Malaria, caused by Plasmodium parasites, continues to be a major global health problem, with more than 200 million new infections and nearly 500 thousand deaths annually. Infection initiates when sporozoite stages are inoculated into the skin by the mosquito vector. Sporozoites then move in the skin tissue, enter the blood stream and reach the liver. Sporozoites traverse cells before eventually infecting a hepatocyte within a replication-permissive parasitophorous vacuole (PV). Ensconced in the PV membrane (PVM), a single sporozoite will transmogrify into a liver stage that replicates and then forms tens of thousands of merozoites. These are released from the liver and infect and replicate in blood cells, which causes all clinical symptoms of malaria and enables further parasite transmission. Targeting the pre-erythrocytic sporozoites thus represents an attractive intervention point since they are small in number, and successful disruption of the molecular interactions required for infection would completely prevent disease and transmission. However, little is known about the critical molecular interactions leading to productive sporozoite entry into the host, infection of the liver and invasion of hepatocytes. In this proposal, using novel approaches, we will focus on elucidating the molecular map of infection that involves the sporozoite protein complexes containing P52, P36 and the TRAP complex, and their interactions with the host receptors EphA2, CD81 and PDGFR?, respectively. Currently we only know that P36 and P52 are essential for establishing productive hepatocyte infection with a PVM and that the hepatocyte surface receptors EphA2 and CD81 are critical for PVM formation as well.
In Aim 1, we will investigate the dynamics and conditions of release of P52 and P36 from sporozoites during interaction with hepatocytes. Following our preliminary isolation of a P52/P36 complex, we will proceed to determine the precise molecular interactions within this complex and its interaction with EphA2, CD81 and any other novel putative receptor(s) identified.
In Aim 2, we will focus on the hepatocyte surface to further study the functional significance of EphA2 during hepatocyte invasion and PV formation as well as its relationship to CD81 and novel receptors.
In Aim 3, we will investigate a novel parasite-host interaction pair identified by us between host protein PDGFR? and the sporozoite adhesin TRAP, and the importance of this interaction for host infection in the context of a large TRAP-containing sporozoite protein complex that we have recently identified. Upon completion of the proposed work we will have a clear molecular map of the interactions of critical sporozoite invasion-related protein complexes and host receptor complexes. This data will be important to design targeted interventions such as infection-blocking antibodies or small molecule inhibitors and as such will contribute to the goal of preventing malaria infection.

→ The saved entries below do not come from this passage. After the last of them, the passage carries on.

(* ===== verification/BaseTheorems.v ===== *)
(** * BaseTheorems: what base nodes promise, alone and with their state

    A batch of table operations has the effect of the operations one at a time;
    written to the in-memory state of the node, its records take the state from
    the old rows of the table to the new ones.  The last theorems are on
    truncations and on operations that fail. *)
From stdpp Require Import gmap.
From S2P Require Import Prelude Result Records Keys Processing Batches OpGrouped.
From S2P Require Import Replication Crates KeyedState KeyedStateProps SingleState SingleStateProps.
From S2P Require Import MemoryState MemoryStateProps MemoryLookup Base BaseProps.

Section theorems.
Context `{DfNum V} {K : Type} `{Countable K} (kind_of : V → K).
Context {Ty : Type} (maybe_coerce_for_table_op : Ty → V → result V).
Implicit Types (b : Base V) (R : list (list V)) (kc : list nat).

(** A base node with a primary key, its table and the state it reads. *)
Record base_ready b kc (w : nat) R (db : BaseDb V) : Prop := {
  br_key : primary_key b = Some kc;
  br_width : unmodified b = true ∨ length (defaults b) = w;
  br_nonempty : kc ≠ [];
  br_cols : Forall (λ c, c < w)%nat kc;
  br_table : table_ok kc w R;
  br_db : db_holds db kc R;
}.

Lemma process_ops_ok b kc w R db columns ops ops' meta R' :
  base_ready b kc w R db →
  result_mapM (apply_table_op_coercions maybe_coerce_for_table_op columns) ops = Ok ops' →
  Forall (op_ok kc w) ops' → process_unkeyed b (filter (λ op, is_meta op = true) ops') = Ok meta →
  table_after kc R ops' = Ok R' →
  ∃ bw, process_ops kind_of maybe_coerce_for_table_op b columns ops (Some db) false = Ok bw ∧
    batch_ok R (bw_records bw) R' ∧ table_ok kc w R' ∧ Forall (λ rc, row_ok w (rec rc)) (bw_records bw) ∧
    bw_replication_offset bw = bw_replication_offset meta ∧ bw_set_snapshot_mode bw = bw_set_snapshot_mode meta.
Proof.
  intros [Hpk Hw Hne Hkc HR Hdb] Hco Hops Hmeta Ht.
  destruct (table_after_key kc w R ops' R' HR Hops Ht) as [HR' Hk].
  unfold process_ops. rewrite Hco. cbn [mbind result_bind]. rewrite Hpk.
  destruct ops' as [|op0 ops0] eqn:Eo.
  { injection Ht as <-. injection Hmeta as <-. exists empty_write. split_and!; try done.
    apply (all_changes_ok kc w R R []); [done|done|constructor|done]. }
  rewrite <-Eo in *. clear Eo op0 ops0.
  rewrite (result_mapM_ok _ (λ op, (sort_key kc op, op))).
  2:{ eapply Forall_impl; [exact Hops|]. intros op Hop. by rewrite (key_of_ok kc w). }
  cbn [mbind result_bind]. change ((λ op, (sort_key kc op, op)) <$> ops') with (keyed_ops kc ops').
  rewrite (sorted_parts kc w) by done.
  assert (∀ x, x ∈ keyed_part kc ops' → is_meta x.2 = false ∧ is_truncate x.2 = false) as Hkp
    by (intros x Hx; by apply (keyed_part_keyed kc w ops')).
  rewrite (take_offsets_app b _ _ _ meta); cbn [mbind result_bind].
  2:{ by apply (meta_part_meta kc w). }
  2:{ apply Forall_forall. intros x Hx. by apply Hkp. }
  2:{ by rewrite (meta_part_ops kc w). }
  rewrite take_truncates_none by (apply Forall_forall; intros x Hx; by apply Hkp).
  cbn [fst snd truncate_records mbind result_bind].
  destruct (keyed_part_groups kc w ops' Hops Hkc Hne) as [Hnd Hgs].
  destruct (process_groups_ok kind_of db kc w R R' (group_adjacent (keyed_part kc ops')) [] [] log_new)
    as (touched & ->); try done.
  { intros k g Hin. destruct (Hgs k g Hin) as [Hl ->]. split_and!; [done|done|apply Hk]. }
  cbn [mbind result_bind].
  assert (check_failed b (K:=K) log_new = Ok tt) as -> by (unfold check_failed; by destruct (permissive_writes b)).
  cbn [mbind result_bind app].
  eexists. split; [reflexivity|]. cbn [bw_records bw_replication_offset bw_set_snapshot_mode].
  set (recs := (group_adjacent (keyed_part kc ops')).*1 ≫= _).
  assert (Forall (λ rc, row_ok w (rec rc)) recs) as Hrecs.
  { apply Forall_forall. intros rc (k & Hrc & _)%list_elem_of_bind. exact (changes_rows kc w R R' k rc HR HR' Hrc). }
  assert ((λ rc, with_row rc (fix_row b (rec rc))) <$> recs = recs) as ->.
  { clearbody recs. induction Hrecs as [|rc recs Hrc Hrecs IH]; [done|]. rewrite fmap_cons, IH.
    rewrite (fix_row_id _ w) by done. by destruct rc. }
  split_and!; try done. apply (all_changes_ok kc w); [done|done|done|].
  intros k Hnin. specialize (Hk k). rewrite filter_none in Hk; [by injection Hk|].
  apply Forall_forall. intros op Hop Hok. apply Hnin. by apply (keyed_part_covers kc w ops' Hops Hkc Hne op).
Qed.

(** C30: A batch of inserts, deletes and updates that do not change keys, on a table
    with a primary key that is not in snapshot mode, none of which fails, yields
    records that take its rows to the rows the operations lead to when they are
    applied one at a time in the order they were sent, never retracting a row that
    is not there; the keys stay unique, and the offset is the largest of those in
    the batch.  The batch may not truncate the table
    ([base_truncate_retracts_twice]); that no operation fails is part of
    [table_after]. *)
Theorem base_batch_maintains b kc w R db columns ops ops' meta R' :
  base_ready b kc w R db →
  result_mapM (apply_table_op_coercions maybe_coerce_for_table_op columns) ops = Ok ops' →
  Forall (op_ok kc w) ops' → process_unkeyed b (filter (λ op, is_meta op = true) ops') = Ok meta →
  table_after kc R ops' = Ok R' →
  ∃ bw, process_ops kind_of maybe_coerce_for_table_op b columns ops (Some db) false = Ok bw ∧
    batch_ok R (bw_records bw) R' ∧ table_ok kc w R' ∧
    bw_replication_offset bw = bw_replication_offset meta ∧ bw_set_snapshot_mode bw = bw_set_snapshot_mode meta.
Proof.
  intros Hb Hco Hops Hm Ht.
  destruct (process_ops_ok b kc w R db columns ops ops' meta R' Hb Hco Hops Hm Ht) as (bw & H1 & H2 & H3 & _ & H5 & H6).
  exists bw. by split_and!.
Qed.

(** ** With the in-memory state of the node *)
Context `{!HashBag (list V) Rows} `{!IndexMap (list V) Rows IM}.
Implicit Types (ms : MemoryState V Rows IM ReplicationOffset).

Definition memory_db ms : BaseDb V := {| db_lookup := ms_lookup ms; db_cloned_records := ms_cloned_records ms |}.

(** The columns of all the indexes are columns of the table, without repetition. *)
Definition indexes_fit ms (w : nat) : Prop :=
  Forall (λ s, Forall (λ c, c < w)%nat (ss_columns s) ∧ NoDup (ss_columns s)) (ms_state ms) ∧
  Forall (λ x, Forall (λ c, c < w)%nat x.1) (ms_weak_indices ms).

Lemma indexes_row_fits ms w r : indexes_fit ms w → row_ok w r → row_fits ms r.
Proof.
  intros [Hs Hw] Hr. unfold row_ok in Hr. split; unfold cols_fit; rewrite Hr; [|done].
  eapply Forall_impl; [exact Hs|]. by intros s [? _].
Qed.

Lemma memory_db_holds ms kc w R :
  ms_ok ms R → indexes_fit ms w → Forall (row_ok w) R → kc ≠ [] →
  (∃ s, s ∈ ms_state ms ∧ ss_columns s = kc ∧ ss_partial s = false) → db_holds (memory_db ms) kc R.
Proof.
  intros Hms Hfit HR Hne (s & Hs & Hc & Hp) key Hk.
  assert (∃ pk, point_key_from key = Ok pk ∧ pk_elems pk = key) as (pk & Hpk & He).
  { unfold point_key_from. destruct key; [by destruct kc|]. eexists. by split. }
  destruct (ms_lookup_ok ms kc pk R) as (res & Hl & Hres); try done.
  - eapply Forall_impl; [exact HR|]. intros r. by apply indexes_row_fits.
  - eapply Forall_impl; [apply Hfit|]. by intros s' [_ ?].
  - by exists s.
  - by rewrite He.
  - by rewrite He.
  - rewrite He in Hres. destruct res as [rows|].
    + exists pk, rows. by split_and!.
    + specialize (Hres s Hs Hc). unfold ss_filled in Hres. rewrite Hp in Hres. by rewrite orb_true_r in Hres.
Qed.

(** C6: A write to a base table: the records of a batch of operations, computed by
    looking at the in-memory state of the node and then written to it, leave the
    state, in all its indexes, with the rows the operations lead to one at a time.
    This for a table with a primary key, by which its state has a full index, that is
    not in snapshot mode, and for inserts, deletes and updates that do not change
    keys, none of which fails. *)
Theorem base_write_reaches_state b kc w R ms columns ops ops' meta R' :
  primary_key b = Some kc → unmodified b = true ∨ length (defaults b) = w →
  kc ≠ [] → Forall (λ c, c < w)%nat kc → table_ok kc w R → ms_ok ms R → indexes_fit ms w →
  (∃ s, s ∈ ms_state ms ∧ ss_columns s = kc ∧ ss_partial s = false) →
  result_mapM (apply_table_op_coercions maybe_coerce_for_table_op columns) ops = Ok ops' →
  Forall (op_ok kc w) ops' → process_unkeyed b (filter (λ op, is_meta op = true) ops') = Ok meta →
  table_after kc R ops' = Ok R' →
  ∃ bw recs ms',
    process_ops kind_of maybe_coerce_for_table_op b columns ops (Some (memory_db ms)) false = Ok bw ∧
    ms_process_records ms (bw_records bw) None (bw_replication_offset bw) = Ok (recs, ms') ∧
    ms_ok ms' R' ∧ table_ok kc w R' ∧ same_indexes ms ms'.
Proof.
  intros Hpk Hw Hne Hkc HR Hms Hfit Hix Hco Hops Hm Ht.
  assert (base_ready b kc w R (memory_db ms)) as Hb.
  { split; try done. eapply memory_db_holds; [done|done|apply HR|done|done]. }
  destruct (process_ops_ok b kc w R _ columns ops ops' meta R' Hb Hco Hops Hm Ht)
    as (bw & He & Hbatch & HR' & Hrows & _).
  destruct (process_records_ok ms (bw_records bw) (bw_replication_offset bw) R R' Hms) as (ms' & Hp & Hok & Hs); [|done|].
  - eapply Forall_impl; [exact Hrows|]. intros rc. by apply indexes_row_fits.
  - eexists bw, _, ms'. by split_and!.
Qed.
End theorems.

(** ** Evaluations *)
Definition sample_kind (v : SampleVal) : nat := match v with SNone => 0 | SInt _ => 1 | SMax => 2 end.
Definition sample_coerce (ty : unit) (v : SampleVal) : result SampleVal := Ok v.
Abbreviation row2 a b := [SInt a; SInt b].

Definition sample_base : Base SampleVal :=
  {| primary_key := Some [0]; unique_keys := []; defaults := []; dropped := []; unmodified := true;
     permissive_writes := false |}.
Definition permissive_base : Base SampleVal :=
  {| primary_key := Some [0]; unique_keys := []; defaults := []; dropped := []; unmodified := true;
     permissive_writes := true |}.
Definition rows_db (R : list (list SampleVal)) : BaseDb SampleVal :=
  {| db_lookup cols pk := Ok (LrSome (filter (λ r, cols_at cols r = pk_elems pk) R));
     db_cloned_records := Ok R |}.
Definition sample_table : list (list SampleVal) := [row2 1 10; row2 2 20].
Definition sample_ops : list (TableOperation SampleVal) :=
  [TDeleteByKey [SInt 2]; TUpdate [ModNone; ModApply OpAdd (SInt 5)] [SInt 1]; TInsert (row2 3 30); TInsert (row2 2 21)].
Definition sample_table' : list (list SampleVal) := [row2 1 15; row2 3 30; row2 2 21].

Lemma sample_table_ok : table_ok [0] 2 sample_table.
Proof.
  split; [by repeat constructor|]. intros k. unfold sample_table. rewrite !filter_cons. csimpl.
  repeat case_decide; simpl; try lia. congruence.
Qed.
Lemma sample_ops_ok : Forall (op_ok [0] 2) sample_ops.
Proof.
  repeat constructor. intros c m Hc%list_elem_of_singleton. subst. by intros [= <-].
Qed.
Lemma sample_after : table_after [0] sample_table sample_ops = Ok sample_table'.
Proof. vm_compute. reflexivity. Qed.
Lemma rows_db_holds kc R : kc ≠ [] → db_holds (rows_db R) kc R.
Proof.
  intros Hne key Hk. destruct key as [|v key]; [by destruct kc|]. eexists _, _. split_and!; reflexivity.
Qed.

Lemma base_batch_maintains_witness :
  ∃ bw, process_ops sample_kind sample_coerce sample_base [] sample_ops (Some (rows_db sample_table)) false = Ok bw ∧
    batch_ok sample_table (bw_records bw) sample_table'.
Proof.
  destruct (base_batch_maintains sample_kind sample_coerce sample_base [0] 2 sample_table (rows_db sample_table) [] sample_ops
    sample_ops empty_write sample_table') as (bw & He & Hb & _).
  - split; try done; [by left|by apply Forall_singleton; lia|exact sample_table_ok|by apply rows_db_holds].
  - reflexivity.
  - exact sample_ops_ok.
  - reflexivity.
  - exact sample_after.
  - exists bw. by split.
Defined.

(** A state with a full hash index on the key, with the rows of the table. *)
Abbreviation BaseMs :=
  (MemoryState SampleVal (list (list SampleVal)) (gmap (list SampleVal) (list (list SampleVal))) ReplicationOffset).
Definition key_index : Index := {| index_type := IxHashMap; columns := [0] |}.
Definition empty_ms : BaseMs :=
  {| ms_state := [{| ss_index := key_index; ss_state := ks_from key_index; ss_partial := false; ss_row_count := 0 |}];
     ms_weak_indices := []; ms_by_tag := ∅; ms_replication_offset := None |}.

Lemma empty_ms_ok : ms_ok empty_ms [].
Proof.
  split_and!; [|apply NoDup_singleton|constructor]. apply Forall_singleton.
  destruct (ks_from_ok (V:=SampleVal) (Rows:=list (list SampleVal))
    (IM:=gmap (list SampleVal) (list (list SampleVal))) key_index) as (Hks & Hb & Hg); [simpl; lia|].
  split; [by split_and!|]. intros k. cbn [ss_state]. by rewrite Hg.
Qed.

Lemma written_ms :
  ∃ ms : BaseMs, ms_ok ms sample_table ∧ indexes_fit ms 2 ∧
    ∃ s, s ∈ ms_state ms ∧ ss_columns s = [0] ∧ ss_partial s = false.
Proof.
  destruct (process_records_ok empty_ms (Positive <$> sample_table) None [] sample_table empty_ms_ok)
    as (ms & _ & Hok & Hs & Hw & _).
  - repeat constructor.
  - apply batch_ok_all.
  - exists ms. split; [done|]. unfold indexes_fit.
    destruct (ms_weak_indices ms); [|done]. destruct (ms_state ms) as [|s l]; inversion Hs as [|? ? ? ? Hi Hl]; subst.
    inversion Hl; subst. destruct Hi as (Hi & Hp & _).
    assert (ss_columns s = [0]) as Hc by (unfold ss_columns; by rewrite Hi).
    split; [split; [|constructor]|].
    + apply Forall_singleton. rewrite Hc. split; [apply Forall_singleton; lia|apply NoDup_singleton].
    + exists s. split; [by apply list_elem_of_singleton|]. by split.
Qed.

Lemma base_write_reaches_state_witness :
  ∃ (ms : BaseMs) bw recs ms',
    process_ops sample_kind sample_coerce permissive_base [] sample_ops (Some (memory_db ms)) false = Ok bw ∧
    ms_process_records ms (bw_records bw) None (bw_replication_offset bw) = Ok (recs, ms') ∧
    ms_ok ms sample_table ∧ ms_ok ms' sample_table'.
Proof.
  destruct written_ms as (ms & Hok & Hfit & Hix).
  destruct (base_write_reaches_state sample_kind sample_coerce permissive_base [0] 2 sample_table ms [] sample_ops sample_ops
    empty_write sample_table') as (bw & recs & ms' & H1 & H2 & H3 & _).
  - reflexivity.
  - by left.
  - done.
  - apply Forall_singleton. lia.
  - exact sample_table_ok.
  - exact Hok.
  - exact Hfit.
  - exact Hix.
  - reflexivity.
  - exact sample_ops_ok.
  - reflexivity.
  - exact sample_after.
  - exists ms, bw, recs, ms'. by split_and!.
Defined.

(** A truncation sent with another operation on a row of the table retracts the
    row twice: the rows of the table are retracted first, and the row is then
    looked up in the table as it was. *)
Theorem base_truncate_retracts_twice :
  bw_records <$> process_ops sample_kind sample_coerce sample_base [] [TTruncate; TDeleteByKey [SInt 1]]
                   (Some (rows_db [row2 1 10])) false
  = Ok [Negative (row2 1 10); Negative (row2 1 10)].
Proof. vm_compute. reflexivity. Qed.

(** An insert of a key that is there already fails without an error on a base
    node that does not allow permissive writes, and is an error on one that does. *)
Theorem base_failed_insert_unreported :
  bw_records <$> process_ops sample_kind sample_coerce sample_base [] [TInsert (row2 1 11)] (Some (rows_db [row2 1 10])) false = Ok [] ∧
  process_ops sample_kind sample_coerce permissive_base [] [TInsert (row2 1 11)] (Some (rows_db [row2 1 10])) false = Err FailedBaseOps.
Proof. split; vm_compute; reflexivity. Qed.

A robust mapping and functional understanding of the molecular host-parasite interactions required for Plasmodium liver infection is crucial for the development of effective interventions that block the parasite before it causes disease; however, critical molecular interactions are currently not well defined. A combination of new approaches has allowed us to isolate a complex of the invasion-related sporozoite proteins P52 and P36, and their putative novel host receptors, as well as PDGFR? as a novel receptor for a TRAP protein complex. Here we propose to build on these findings to fully map and delineate the functional interactions of the P52/P36 complex and its cognate host receptors, as well as the TRAP complex and its host receptors, to gain a comprehensive understanding of initial host infection by the sporozoite stage.